Items listed in a dataset:
(* ===== verification/KvCache.v ===== *)
(** One cache: [hiqlite/src/store/state_machine/memory/kv_handler.rs].

    The task owns the values with their expiry, the counters, and an index from
    expiry instants to the keys due then.  [now] is the wall clock in
    microseconds, read where the code reads it.  An answer of [None] is a request
    without a reply channel. *)
From stdpp Require Import base gmap strings list numbers sorting.
From Stdlib Require Import Strings.Byte.
From S2P Require Import Prelude.

#[local] Open Scope Z_scope.
#[local] Set Warnings "-clear-no-such-hyp".

Module Kv.

Abbreviation Values := (gmap string (list byte * option Z)).
Abbreviation Expiries := (gmap Z (list string)).
Abbreviation CacheSnapshot := (Values * gmap string Z)%type.

Inductive CacheRequestHandler : Type :=
| Get (key : string)
| GetRemove (key : string)
| Put (key : string) (value : list byte) (expires : option Z)
| Replace (key : string) (value : list byte) (expires : option Z)
| Delete (key : string)
| Clear
| ClearCounters
| SnapshotBuildCacheOnly
| SnapshotBuild
| SnapshotInstall (snapshot : CacheSnapshot)
| CounterGet (key : string)
| CounterSet (key : string) (value : Z)
| CounterAdd (key : string) (delta : Z)
| CounterDel (key : string).

Inductive Reply : Type :=
| RValue (v : option (list byte))
| RKvs (m : gmap string (list byte))
| RSnapshot (s : CacheSnapshot)
| RCounter (v : option Z)
| RDone.

Record Cache : Type := mkCache {
  values : Values;
  counters : gmap string Z;
  expiries : Expiries;
}.

Definition empty_cache : Cache := mkCache ∅ ∅ ∅.

Definition remove_expiry (exp : Z) (key : string) (e : Expiries) : Expiries :=
  match e !! exp with
  | Some keys =>
      let keys := filter (fun k => k <> key) keys in
      match keys with [] => delete exp e | _ => <[exp := keys]> e end
  | None => e
  end.

Definition register_expiry (key : string) (exp : Z) (e : Expiries) : Expiries :=
  <[exp := default [] (e !! exp) ++ [key]]> e.

(** [drop_expiry]: reads the expiry of the stored entry. *)
Definition drop_expiry (v : Values) (key : string) (e : Expiries) : Expiries :=
  match v !! key with
  | Some (_, Some exp) => remove_expiry exp key e
  | _ => e
  end.

Definition register_opt (key : string) (expires : option Z) (e : Expiries) : Expiries :=
  match expires with Some exp => register_expiry key exp e | None => e end.

(** [expiries.first_key_value()]: the smallest key. *)
Fixpoint min_key (l : list (Z * list string)) : option (Z * list string) :=
  match l with
  | [] => None
  | (k, ks) :: l =>
      match min_key l with
      | Some (k', ks') => if k' <? k then Some (k', ks') else Some (k, ks)
      | None => Some (k, ks)
      end
  end.
Definition first_key_value (e : Expiries) : option (Z * list string) := min_key (map_to_list e).

Definition remove_keys (keys : list string) (v : Values) : Values := foldl (fun v k => delete k v) v keys.

(** [exp - Utc::now().timestamp_micros() < 1], on [i64]: the difference wraps. *)
Definition is_due (now exp : Z) : bool := wrap_i64 (exp - now) <? 1.

(** One turn of the loop head: [true] when an expiry was due and popped. *)
Definition expire_step (now : Z) (c : Cache) : Cache * bool :=
  match first_key_value (expiries c) with
  | Some (exp, keys) =>
      if is_due now exp
      then (mkCache (remove_keys keys (values c)) (counters c) (delete exp (expiries c)), true)
      else (c, false)
  | None => (c, false)
  end.

Fixpoint expire_loop (fuel : nat) (now : Z) (c : Cache) : option Cache :=
  match fuel with
  | O => None
  | S fuel =>
      let '(c, again) := expire_step now c in
      if again : bool then expire_loop fuel now c else Some c
  end.

Definition expire_due (now : Z) (c : Cache) : option Cache := expire_loop (S (size (expiries c))) now c.

(** [current.saturating_add(delta)] on [i64] *)
Definition saturating_add (a b : Z) : Z := Z.max i64_min (Z.min i64_max (a + b)).

(** What a lookup may answer at [now]. *)
Definition visible (now : Z) (o : option (list byte * option Z)) : option (list byte) :=
  match o with
  | Some (v, Some exp) => if exp <=? now then None else Some v
  | Some (v, None) => Some v
  | None => None
  end.

Definition rebuild_index (v : Values) : Expiries :=
  foldl (fun e kv => register_opt kv.1 kv.2.2 e) ∅ (map_to_list v).

(** One request. *)
Definition handle (now : Z) (req : CacheRequestHandler) (c : Cache) : Cache * option Reply :=
  match req with
  | Get key => (c, Some (RValue (visible now (values c !! key))))
  | GetRemove key =>
      let e := drop_expiry (values c) key (expiries c) in
      (mkCache (delete key (values c)) (counters c) e, Some (RValue (visible now (values c !! key))))
  | Put key value expires =>
      let e := register_opt key expires (drop_expiry (values c) key (expiries c)) in
      (mkCache (<[key := (value, expires)]> (values c)) (counters c) e, None)
  | Replace key value expires =>
      let e := register_opt key expires (drop_expiry (values c) key (expiries c)) in
      (mkCache (<[key := (value, expires)]> (values c)) (counters c) e,
       Some (RValue (fst <$> (values c !! key))))
  | Delete key =>
      let e := drop_expiry (values c) key (expiries c) in
      (mkCache (delete key (values c)) (counters c) e, None)
  | Clear => (mkCache ∅ (counters c) ∅, None)
  | ClearCounters => (mkCache (values c) ∅ (expiries c), None)
  | SnapshotBuildCacheOnly => (c, Some (RKvs (fst <$> values c)))
  | SnapshotBuild => (c, Some (RSnapshot (values c, counters c)))
  | SnapshotInstall (kvs, counts) => (mkCache kvs counts (rebuild_index kvs), Some RDone)
  | CounterGet key => (c, Some (RCounter (counters c !! key)))
  | CounterSet key value => (mkCache (values c) (<[key := value]> (counters c)) (expiries c), None)
  | CounterAdd key delta =>
      let v := match counters c !! key with
               | Some current => saturating_add current delta
               | None => delta
               end in
      (mkCache (values c) (<[key := v]> (counters c)) (expiries c), Some (RCounter (Some v)))
  | CounterDel key => (mkCache (values c) (delete key (counters c)) (expiries c), None)
  end.

(** One iteration of the task: due entries are dropped, then the request is
    handled; the clock may advance in between. *)
Definition serve (now now' : Z) (req : CacheRequestHandler) (c : Cache) : option (Cache * option Reply) :=
  c ← expire_due now c; Some (handle now' req c).

(** * The index mirrors the values *)

Definition due (e : Expiries) (exp : Z) (key : string) : Prop := exists keys, e !! exp = Some keys /\ key ∈ keys.

Record cache_ok (c : Cache) : Prop := {
  ck_index : forall exp key, due (expiries c) exp key <-> exists v, values c !! key = Some (v, Some exp);
  ck_bucket : forall exp keys, expiries c !! exp = Some keys -> keys <> [] /\ NoDup keys;
}.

:: What to do ::
Retype exactly the lines above, from the one with "Definition drop_expiry (v" through the one with "match expires with", inclusive.

:: Your solution ::
Definition drop_expiry (v : Values) (key : string) (e : Expiries) : Expiries :=
  match v !! key with
  | Some (_, Some exp) => remove_expiry exp key e
  | _ => e
  end.

Definition register_opt (key : string) (expires : option Z) (e : Expiries) : Expiries :=
  match expires with Some exp => register_expiry key exp e | None => e end.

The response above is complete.